If we run df.sort_values(), it will return following error...

TypeError: sort_values() missing 1 required positional argument: 'by'

Therefore we need to give it a column name. Let us sort the column by date in descending order that is from latest to oldest.

In [7]:
df.sort_values(by='date',ascending=False).head(1)
Out[7]:
country date confirmed deaths recovered
13212 Malawi 2020-4-3 3 0 0

Since i am running it on April 3rd. The latest covid 19 cases available is for April 3rd.

We can also sort the dataframe by multiple columns. For example, we can sort by 'date' first and then by number of confirmed cases. Therefore we should get is, on April 3rd which country has the highest number of covid 19 cases.

In [8]:
df_clatest = df.sort_values(by=['date','confirmed'],ascending=False)

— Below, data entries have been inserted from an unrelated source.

(* ===== verification/ParamDialog.v ===== *)
(** * The dialog for parameter overrides: what its handlers keep and lose

    The invariant of [Editor.run], the reordering of rules, the change of mode
    and the handlers of [prune_objects] and [return_error] drafts. *)

From S2P Require Import Prelude JsString JsNumber JsJson JsRegex JsPrint ParamOverride ParamRoundtrip PricingModels ParamEditor.

Import Print Override OverrideText Editor.
Open Scope N_scope.

Module EditorTheory.

(** ** The invariant *)

(** There is a rule, and all ids are distinct and were drawn before. *)
Definition list_ok (d : Dialog) (seed : N) : Prop := ops d <> [] /\ ids_ok seed (ops d).

(** A rule is selected. *)
Definition dialog_ok (d : Dialog) (seed : N) : Prop := list_ok d seed /\ selectedOperationId d ∈ map o_id (ops d).

Lemma list_ok_same d d' s s' : s <= s' -> ops d' = ops d -> list_ok d s -> list_ok d' s'.
Proof. unfold list_ok. intros Hs -> [Hne Hok]. split; [done|]. by eapply ids_ok_sub. Qed.

Lemma list_ok_ids d l s s' : s <= s' -> all_ids l = all_ids (ops d) -> list_ok d s -> list_ok (setOperations l d) s'.
Proof.
  intros Hs Hids [Hne Hok]. unfold list_ok. change (ops (setOperations l d)) with l. split.
  - intros ->. destruct (ops d); [done|]. by unfold all_ids in Hids.
  - eapply ids_ok_sub; [exact Hs| |exact Hok]. by rewrite Hids.
Qed.

Lemma list_ok_one o d s s' : s <= s' -> NoDup (op_ids o) -> Forall (drawn s s') (op_ids o) -> ops d = [o] -> list_ok d s'.
Proof.
  intros Hs Hn Hd E. unfold list_ok. rewrite E. split; [done|].
  apply (ids_ok_drawn s); unfold all_ids; cbn [map concat]; by rewrite ?app_nil_r.
Qed.

Lemma list_ok_all d s s' : s <= s' -> ops d <> [] -> NoDup (all_ids (ops d)) -> Forall (drawn s s') (all_ids (ops d)) -> list_ok d s'.
Proof. intros Hs Hne Hn Hd. split; [done|]. by eapply ids_ok_drawn. Qed.

(** A handler that sets the list to one default operation. *)
Ltac one_default E := apply draws_default in E as (? & ? & ?); split; [assumption|]; eapply list_ok_one; [eassumption..|done].

Lemma parseInitial_ok now text s st s' :
  parseInitialState now text s = Some (st, s') ->
  s <= s' /\ operations st <> [] /\ NoDup (all_ids (operations st)) /\ Forall (drawn s s') (all_ids (operations st)).
Proof.
  assert (forall (f : ParamOverrideOperation -> EditorState) s0 st0 s0', (forall o, operations (f o) = [o]) ->
    (op ← createDefaultOperation now; mret (f op)) s0 = Some (st0, s0') ->
    s0 <= s0' /\ operations st0 <> [] /\ NoDup (all_ids (operations st0)) /\ Forall (drawn s0 s0') (all_ids (operations st0))) as Hdef.
  { intros f s0 st0 s0' Hf (o & s1 & E & [= <- <-])%bind_inv. rewrite Hf. apply draws_default in E as (Hle & Hn & Hd).
    unfold all_ids. cbn [map concat]. by rewrite app_nil_r. }
  unfold parseInitialState. destruct (negb _); [by apply Hdef|]. destruct (JSON_parse _) as [j|]; [|by apply Hdef].
  destruct j as [| | | | |fs]; try (by apply Hdef). destruct (map_get _ fs) as [[| | | |l|]|]; try (by apply Hdef).
  intros (l' & s1 & E & [= <- <-])%bind_inv. cbn [operations]. pose proof (read_nonempty _ _ _ _ _ E).
  by apply draws_read in E as (Hle & Hn & Hd).
Qed.

Lemma preset_operations k preset :
  map_get k TEMPLATE_PRESET_CONFIG ?? operations_default = preset -> kind preset = KOperations ->
  payload_operations (t_payload preset) <> [].
Proof.
  assert (Forall (fun kv => kind kv.2 = KOperations -> payload_operations (t_payload kv.2) <> []) TEMPLATE_PRESET_CONFIG) as Hall.
  { repeat constructor; done. }
  intros <-. destruct (map_get k TEMPLATE_PRESET_CONFIG) as [p|] eqn:E; [|done].
  apply map_get_elem in E; [|refine (bool_decide_eq_true_1 (NoDup _) _); vm_compute; reflexivity].
  rewrite Forall_forall in Hall. exact (Hall _ E).
Qed.

Lemma fill_ok t now append d s d' s' :
  list_ok d s -> fillTemplate t now append d s = Some (d', s') -> s <= s' /\ list_ok d' s'.
Proof.
  intros Hok. unfold fillTemplate. destruct (map_get _ TEMPLATE_PRESET_CONFIG ?? _) as [lbl kd pl] eqn:Ep. cbn [kind t_payload].
  destruct kd.
  - pose proof (preset_operations _ _ Ep eq_refl) as Hpl. cbn [t_payload] in Hpl. destruct append.
    + intros (l & s1 & E & [= <- <-])%bind_inv. pose proof (gen_map_length _ _ _ _ _ E) as Hlen.
      apply (draws_map _ op_ids) in E as (Hle & Hn & Hd); [|apply draws_operation]. split; [done|]. split.
      * cbn. destruct l; [by destruct (payload_operations pl)|]. by destruct (_ ++ _).
      * unfold ops. cbn [core set_core setSelectedOperationId operations].
        set (ex := match visualMode (core d) with Operations => _ | Legacy => _ end).
        assert (sublist (all_ids ex) (all_ids (ops d))) as Hex.
        { unfold ex, all_ids. destruct (visualMode _); [|by apply sublist_nil_l].
          unfold ops. generalize (operations (core d)) as m. induction m as [|o m IH]; [done|]. cbn [List.filter].
          destruct (negb _); cbn [map concat]; [by apply sublist_app|by apply sublist_inserts_l]. }
        assert (ids_ok s1 (ex ++ l)) as H1.
        { eapply (ids_ok_new s s1 ex (all_ids l)); [done..| |].
          - by rewrite all_ids_app.
          - eapply ids_ok_sub; [reflexivity|exact Hex|apply Hok]. }
        destruct (ex ++ l) eqn:E; [|done]. apply app_nil in E as [_ ->]. done.
    + intros (l & s1 & E & [= <- <-])%bind_inv. pose proof (read_nonempty _ _ _ _ _ E).
      apply draws_read in E as (Hle & Hn & Hd). split; [done|]. by apply (list_ok_all _ s).
  - destruct (legacy_text _ _ _).
    + intros (o & s1 & E & [= <- <-])%bind_inv. one_default E.
    + intros [= <- <-]. split; [lia|]. by eapply list_ok_same; [reflexivity| |exact Hok].
Qed.

Lemma visual_ok t now d s d' s' :
  list_ok d s -> switchToVisualMode t now d s = Some (d', s') -> s <= s' /\ list_ok d' s'.
Proof.
  intros Hok. assert (forall d1, ops d1 = ops d -> mret (M := gen) d1 s = Some (d', s') -> s <= s' /\ list_ok d' s') as Hsame.
  { intros d1 E [= <- <-]. split; [lia|]. by eapply list_ok_same; [reflexivity|exact E|]. }
  unfold switchToVisualMode. destruct (editMode _); [by apply Hsame|]. destruct (negb _).
  { intros (o & s1 & E & [= <- <-])%bind_inv. one_default E. }
  destruct (JSON_parse _) as [j|]; [|by apply Hsame]. destruct j as [| | | | |fs]; try (by apply Hsame).
  destruct (map_get _ fs) as [[| | | |l|]|]; try (by intros (o & s1 & E & [= <- <-])%bind_inv; one_default E).
  intros (l' & s1 & E & [= <- <-])%bind_inv. pose proof (read_nonempty _ _ _ _ _ E).
  apply draws_read in E as (Hle & Hn & Hd). split; [done|]. by apply (list_ok_all _ s).
Qed.

Lemma prune_ok now id upd d s d' s' :
  (forall d s d' s', upd d s = Some (d', s') -> s <= s') -> list_ok d s ->
  on_ops (updatePruneObjectsDraft now id upd) d s = Some (d', s') -> s <= s' /\ list_ok d' s'.
Proof.
  intros Hu Hok (l & s1 & E & [= <- <-])%bind_inv. apply updatePrune_ids in E as [Hle Hids]; [|done].
  split; [done|]. by apply (list_ok_ids _ _ s).
Qed.

Lemma duplicate_ok now eager id d s d' s' :
  list_ok d s -> duplicateOperation now eager id d s = Some (d', s') -> s <= s' /\ list_ok d' s'.
Proof.
  intros [Hne Hok] ([l i] & s1 & E & [= <- <-])%bind_inv. destruct (duplicate_ids _ _ _ _ _ _ _ E Hok Hne) as (Hne' & Hok' & Hle).
  split; [done|]. unfold list_ok. by destruct (eager && _).
Qed.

Let us check the first two rows of dataframe.

In [9]:
df_clatest.head(2)
Out[9]:
country date confirmed deaths recovered
11460 US 2020-4-3 275586 7087 9707
5693 Italy 2020-4-3 119827 14681 19758

What we got is that on April 3rd, US has the most number of cases follow by Italy.

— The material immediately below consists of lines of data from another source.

(* ===== verification/DashboardFilters.v ===== *)
(** * Dashboard filters and preferences
    (web/default/src/features/dashboard/lib/filters.ts, constants.ts)

    The filters that are sent, and the preferences for the charts, which the
    browser keeps as JSON.  A write to the storage that the browser refuses
    throws here ([None]). *)

From S2P Require Import Prelude JsString JsNumber JsJson JsRegex JsExpr JsPrint PgTypes PgCodec PgMessages PgPayload PgStorage DashboardCharts.

Import Print Charts.
Open Scope Z_scope.

Module Filters.

Abbreviation obj := (list (jsstr * json)).
Abbreviation storage := Storage.storage.

(** ** Constants *)

Definition TIME_GRANULARITY_STORAGE_KEY : jsstr := u "data_export_default_time".
Definition DASHBOARD_CHART_PREFERENCES_STORAGE_KEY : jsstr := u "dashboard_models_chart_preferences".
Definition DEFAULT_TIME_GRANULARITY : TimeGranularity := hour.
Definition TIME_RANGE_PRESETS : list Z := [1; 7; 14; 29].
Definition TIME_RANGE_BY_GRANULARITY (g : TimeGranularity) : Z := match g with hour => 1 | day => 7 | week => 30 end.

Inductive ConsumptionDistributionChartType := chart_bar | chart_area.
Inductive ModelAnalyticsChartTab := tab_trend | tab_proportion | tab_top.

Record DashboardChartPreferences := mkPrefs {
  consumptionDistributionChart : ConsumptionDistributionChartType;
  modelAnalyticsChart : ModelAnalyticsChartTab;
  defaultTimeRangeDays : Z;
  defaultTimeGranularity : TimeGranularity;
}.

Definition DEFAULT_DASHBOARD_CHART_PREFERENCES : DashboardChartPreferences := mkPrefs chart_bar tab_trend 1 DEFAULT_TIME_GRANULARITY.

(** ** Reading values *)

(** A value that is one of the given texts. *)
Definition one_of {A} (options : list (jsstr * A)) (value : option json) : option A :=
  match value with Some (JStr s) => map_get s options | _ => None end.

Definition granularities : list (jsstr * TimeGranularity) := [(u "hour", hour); (u "day", day); (u "week", week)].
Definition chart_types : list (jsstr * ConsumptionDistributionChartType) := [(u "bar", chart_bar); (u "area", chart_area)].
Definition chart_tabs : list (jsstr * ModelAnalyticsChartTab) := [(u "trend", tab_trend); (u "proportion", tab_proportion); (u "top", tab_top)].

Definition isTimeGranularity : option json -> option TimeGranularity := one_of granularities.
Definition isConsumptionDistributionChartType : option json -> option ConsumptionDistributionChartType := one_of chart_types.
Definition isModelAnalyticsChartTab : option json -> option ModelAnalyticsChartTab := one_of chart_tabs.

(** The preset that a value is equal to. *)
Definition isTimeRangePresetDays (value : option json) : option Z :=
  match value with Some (JNum x) => List.find (fun days => num_eq (num_of_Z days) x) TIME_RANGE_PRESETS | _ => None end.

Definition getLegacySavedGranularity (st : storage) : TimeGranularity :=
  default DEFAULT_TIME_GRANULARITY (isTimeGranularity (JStr <$> Storage.getItem TIME_GRANULARITY_STORAGE_KEY st)).

(** ** Preferences *)

Definition getSavedChartPreferences (st : storage) : DashboardChartPreferences :=
  let fallback := mkPrefs chart_bar tab_trend 1 (getLegacySavedGranularity st) in
  match Storage.getItem DASHBOARD_CHART_PREFERENCES_STORAGE_KEY st with
  | None | Some [] => fallback
  | Some raw =>
      match JSON_parse raw with
      | None | Some JNull => fallback
      | Some parsed =>
          mkPrefs
            (default (consumptionDistributionChart fallback) (isConsumptionDistributionChartType (json_get (u "consumptionDistributionChart") parsed)))
            (default (modelAnalyticsChart fallback) (isModelAnalyticsChartTab (json_get (u "modelAnalyticsChart") parsed)))
            (default (defaultTimeRangeDays fallback) (isTimeRangePresetDays (json_get (u "defaultTimeRangeDays") parsed)))
            (default (defaultTimeGranularity fallback) (isTimeGranularity (json_get (u "defaultTimeGranularity") parsed)))
      end
  end.

Definition chart_type_text (c : ConsumptionDistributionChartType) : jsstr := match c with chart_bar => u "bar" | chart_area => u "area" end.
Definition chart_tab_text (c : ModelAnalyticsChartTab) : jsstr :=
  match c with tab_trend => u "trend" | tab_proportion => u "proportion" | tab_top => u "top" end.
Definition granularity_text (g : TimeGranularity) : jsstr := match g with hour => u "hour" | day => u "day" | week => u "week" end.

Definition preferences_obj (p : DashboardChartPreferences) : obj :=
  [(u "consumptionDistributionChart", JStr (chart_type_text (consumptionDistributionChart p)));
   (u "modelAnalyticsChart", JStr (chart_tab_text (modelAnalyticsChart p)));
   (u "defaultTimeRangeDays", JNum (num_of_Z (defaultTimeRangeDays p)));
   (u "defaultTimeGranularity", JStr (granularity_text (defaultTimeGranularity p)))].

Section saving.
Context (refuses : storage -> jsstr -> jsstr -> bool).

Definition setItem_throws (k v : jsstr) (st : storage) : option storage := if refuses st k v then None else Some (map_set k v st).

Definition saveChartPreferences (p : DashboardChartPreferences) (st : storage) : option storage :=
  setItem_throws DASHBOARD_CHART_PREFERENCES_STORAGE_KEY (JSON_stringify (JObj (preferences_obj p))) st.

Definition saveGranularity (g : TimeGranularity) (st : storage) : option storage :=
  let p := getSavedChartPreferences st in
  st' ← saveChartPreferences (mkPrefs (consumptionDistributionChart p) (modelAnalyticsChart p) (defaultTimeRangeDays p) g) st;
  setItem_throws TIME_GRANULARITY_STORAGE_KEY (granularity_text g) st'.

End saving.

Definition getSavedGranularity (override : option TimeGranularity) (st : storage) : TimeGranularity :=
  match override with Some g => g | None => defaultTimeGranularity (getSavedChartPreferences st) end.

Definition getDefaultDays (granularity : option TimeGranularity) (st : storage) : Z :=
  match granularity with
  | None => defaultTimeRangeDays (getSavedChartPreferences st)
  | Some g => TIME_RANGE_BY_GRANULARITY (getSavedGranularity (Some g) st)
  end.

(** ** Filters *)

(** The value that is kept of a filter. *)
Definition clean_value (value : json) : option json :=
  match value with
  | JNull => None
  | JStr s => let trimmed := trim s in if truthy trimmed then Some (JStr trimmed) else None
  | v => Some v
  end.

Definition cleanFilters (filters : obj) : obj :=
  foldl (fun cleaned kv => match clean_value kv.2 with Some v => map_set kv.1 v cleaned | None => cleaned end) [] (obj_entries filters).

(** [getRollingDateRange], in milliseconds *)
Definition getRollingDateRange (days fromDate : Z) : Z * Z := (fromDate - days * 24 * 60 * 60 * 1000, fromDate).

Record DashboardFilters := mkDashFilters {
  df_start : option Z;
  df_end : option Z;
  df_granularity : TimeGranularity;
  df_username : jsstr;
}.

Definition EMPTY_DASHBOARD_FILTERS : DashboardFilters := mkDashFilters None None hour [].

Definition buildDefaultDashboardFilters (now : Z) (preferences : DashboardChartPreferences) : DashboardFilters :=
  let '(start, end_) := getRollingDateRange (defaultTimeRangeDays preferences) now in
  mkDashFilters (Some start) (Some end_) (defaultTimeGranularity preferences) (df_username EMPTY_DASHBOARD_FILTERS).

Definition buildQueryParams (start_timestamp end_timestamp : Z) (granularity : option TimeGranularity) (username : option jsstr) (st : storage) : obj :=
  [(u "start_timestamp", JNum (num_of_Z start_timestamp)); (u "end_timestamp", JNum (num_of_Z end_timestamp));
   (u "default_time", JStr (granularity_text (getSavedGranularity granularity st)))] ++
  match username with Some (c :: s) => [(u "username", JStr (c :: s))] | _ => [] end.

(** ** Lemmas *)

Definition preferences_ok (p : DashboardChartPreferences) : Prop := defaultTimeRangeDays p ∈ TIME_RANGE_PRESETS.

Lemma preset_read d : d ∈ TIME_RANGE_PRESETS -> isTimeRangePresetDays (Some (JNum (num_of_Z d))) = Some d.
Proof.
  assert (Forall (fun d => isTimeRangePresetDays (Some (JNum (num_of_Z d))) = Some d) TIME_RANGE_PRESETS) as H.
  { repeat (apply Forall_cons; split; [vm_compute; reflexivity|]). done. }
  rewrite Forall_forall in H. apply H.
Qed.

Lemma preset_elem v d : isTimeRangePresetDays v = Some d -> d ∈ TIME_RANGE_PRESETS.
Proof. destruct v as [[]|]; try done. intros [H _]%List.find_some. by apply list_elem_of_In. Qed.

Lemma preferences_good p : preferences_ok p -> good (JObj (preferences_obj p)).
Proof.
  intros Hp. apply good_obj.
  - refine (bool_decide_eq_true_1 (NoDup [u "consumptionDistributionChart"; u "modelAnalyticsChart"; u "defaultTimeRangeDays"; u "defaultTimeGranularity"]) _).
    vm_compute. reflexivity.
  - repeat (apply Forall_cons; split; [try done|]); [|done]. cbn [snd].
    assert (Forall (fun d => good (JNum (num_of_Z d))) TIME_RANGE_PRESETS) as H
      by (repeat (apply Forall_cons; split; [split; [done|vm_compute; reflexivity]|]); done).
    rewrite Forall_forall in H. by apply H.
Qed.

Lemma saved_read p st :
  preferences_ok p -> Storage.getItem DASHBOARD_CHART_PREFERENCES_STORAGE_KEY st = Some (JSON_stringify (JObj (preferences_obj p))) ->
  getSavedChartPreferences st = p.
Proof.
  intros Hp Hst. pose proof (preferences_good p Hp) as Hg. pose proof (good_obj_inv _ Hg) as [Hn _]. destruct Hg as [Hw Hpr].
  assert (JSON_parse (JSON_stringify (JObj (preferences_obj p))) = Some (ordered (JObj (preferences_obj p)))) as Hr
    by exact (parse_stringify [] _ eq_refl Hw Hpr).
  unfold getSavedChartPreferences. rewrite Hst. destruct (JSON_stringify (JObj (preferences_obj p))) as [|c t]; [done|]. rewrite Hr.
  assert (forall k v, (k, v) ∈ preferences_obj p -> json_get k (ordered (JObj (preferences_obj p))) = Some (ordered v)) as Hget.
  { intros k v Hin. rewrite ordered_get by done. apply map_get_elem in Hin; [|done]. by rewrite Hin. }
  erewrite (Hget (u "consumptionDistributionChart")) by (apply (list_elem_of_lookup_2 _ 0%nat); reflexivity).
  erewrite (Hget (u "modelAnalyticsChart")) by (apply (list_elem_of_lookup_2 _ 1%nat); reflexivity).
  erewrite (Hget (u "defaultTimeRangeDays")) by (apply (list_elem_of_lookup_2 _ 2%nat); reflexivity).
  erewrite (Hget (u "defaultTimeGranularity")) by (apply (list_elem_of_lookup_2 _ 3%nat); reflexivity).
  cbn [ordered]. rewrite preset_read by done. destruct p as [[] [] d []]; reflexivity.
Qed.

Lemma setItem_throws_Some refuses k v st st' : setItem_throws refuses k v st = Some st' -> st' = map_set k v st.
Proof. unfold setItem_throws. destruct (refuses _ _ _); [done|]. by intros [= <-]. Qed.

(** ** Theorems *)

(** Whatever the storage holds, the preferences have a time range that can be
    chosen. *)
Theorem preferences_usable st : preferences_ok (getSavedChartPreferences st).
Proof.
  unfold getSavedChartPreferences, preferences_ok. assert (1 ∈ TIME_RANGE_PRESETS) as H1 by (by left).
  destruct (Storage.getItem _ st) as [[|c raw]|]; [done| |done]. destruct (JSON_parse _) as [j|]; [|done].
  assert (default 1 (isTimeRangePresetDays (json_get (u "defaultTimeRangeDays") j)) ∈ TIME_RANGE_PRESETS) as H.
  { destruct (isTimeRangePresetDays _) eqn:E; [by apply preset_elem in E|done]. }
  destruct j; done.
Qed.

(** The chart preferences that were saved are read back, and saving a
    granularity changes it and nothing else. *)
Theorem preferences_roundtrip refuses p g st st1 st2 :
  preferences_ok p -> saveChartPreferences refuses p st = Some st1 -> saveGranularity refuses g st1 = Some st2 ->
  getSavedChartPreferences st1 = p /\
  getSavedChartPreferences st2 = mkPrefs (consumptionDistributionChart p) (modelAnalyticsChart p) (defaultTimeRangeDays p) g /\
  getSavedGranularity None st2 = g /\ getLegacySavedGranularity st2 = g.
Proof.
  intros Hp ->%setItem_throws_Some (st' & ->%setItem_throws_Some & ->%setItem_throws_Some)%bind_Some.
  assert (getSavedChartPreferences (map_set DASHBOARD_CHART_PREFERENCES_STORAGE_KEY (JSON_stringify (JObj (preferences_obj p))) st) = p) as Hs
    by (apply saved_read; [done|apply map_get_set_eq]).
  rewrite Hs. split; [reflexivity|].
  set (p' := mkPrefs _ _ _ g). set (st' := map_set TIME_GRANULARITY_STORAGE_KEY _ _).
  assert (getSavedChartPreferences st' = p') as Hs'.
  { apply saved_read; [done|]. unfold st', Storage.getItem. rewrite map_get_set_ne; [apply map_get_set_eq|].
    refine (bool_decide_eq_false_1 _ _). vm_compute. reflexivity. }
  split; [exact Hs'|]. split; [unfold getSavedGranularity; by rewrite Hs'|].
  unfold getLegacySavedGranularity, st', Storage.getItem. rewrite map_get_set_eq. by destruct g.
Qed.

Lemma preferences_roundtrip_witness :
  exists st1 st2, saveChartPreferences (fun _ _ _ => false) (mkPrefs chart_area tab_top 14 day) [] = Some st1 /\
    saveGranularity (fun _ _ _ => false) week st1 = Some st2 /\ getSavedChartPreferences st2 = mkPrefs chart_area tab_top 14 week.
Proof.
  eexists _, _. split; [reflexivity|]. split; [reflexivity|].
  eapply (preferences_roundtrip (fun _ _ _ => false) (mkPrefs chart_area tab_top 14 day) week [] _ _); [|reflexivity|reflexivity].
  apply (list_elem_of_lookup_2 _ 2%nat). reflexivity.
Defined.

End Filters.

Pandas Sort Dataframe By Row Using df.sort_values

We can also sort the order of columns by rows of dataframe. You generally don't need to do that but I am just covering it for completeness.

In [13]:
df.sort_values(ascending=False,axis=1).head(1)

I got following error.

TypeError: sort_values() missing 1 required positional argument: 'by'

We need to mention 'by' parameter for row too. We can't access the rows by name in our dataframe. To fix that we need to make one of our columns as index. Let us make 'country' as index.

In [19]:
dfc = df.set_index('country')
In [20]:
dfc.head(1)
Out[20]:
date confirmed deaths recovered
country
Afghanistan 2020-1-22 0 0 0

Well you can now in theory can sort the row by 'country' name. Let us see what happens if sort by country name 'Afghanistan'.

In [63]:
dfc.sort_values('Afghanistan',axis=1)

I got following error.

ValueError: The index label 'Afghanistan' is not unique.

Ok we need uniqe label to sort it. If we combine 'country' and 'date', that will be unique label. Let us do that.

In [64]:
dfd = df.reset_index().set_index(['country','date'])
In [65]:
dfd.head(1)
Out[65]:
index confirmed deaths recovered
country date
Afghanistan 2020-1-22 0 0 0 0

Ok Now have the unique index label defined. If we sort our dataframe by now combining both 'country' and 'date'. We can sort the columns by row values. Let us pick up country US which we noticed has highest number of covid 19 cases. Let us try to sort the columns by row values for combination 'US' and '2020-4-3' as shown below.

In [68]:
dfd.sort_values(('US','2020-4-3'),axis=1,ascending=True).loc['US','2020-4-3']
Out[68]:
deaths         7087
recovered      9707
index         11460
confirmed    275586
Name: (US, 2020-4-3), dtype: int64

OK, it returns the values in ascending order starting from column deaths to all the way column confirmed. Let see what we get if we reverse the order.

In [69]:
dfd.sort_values(('US','2020-4-3'),axis=1,ascending=False).loc['US','2020-4-3']
Out[69]:
confirmed    275586
index         11460
recovered      9707
deaths         7087
Name: (US, 2020-4-3), dtype: int64

There you go, we got the order in reverse order.

One thing to note about the syntax when we order by multiple labels. sort_values take tuple as input not list when you do sort by multiple labels.

Wrap Up!

I hope above examples would give you clear understanding about how to use sort_values in Pandas.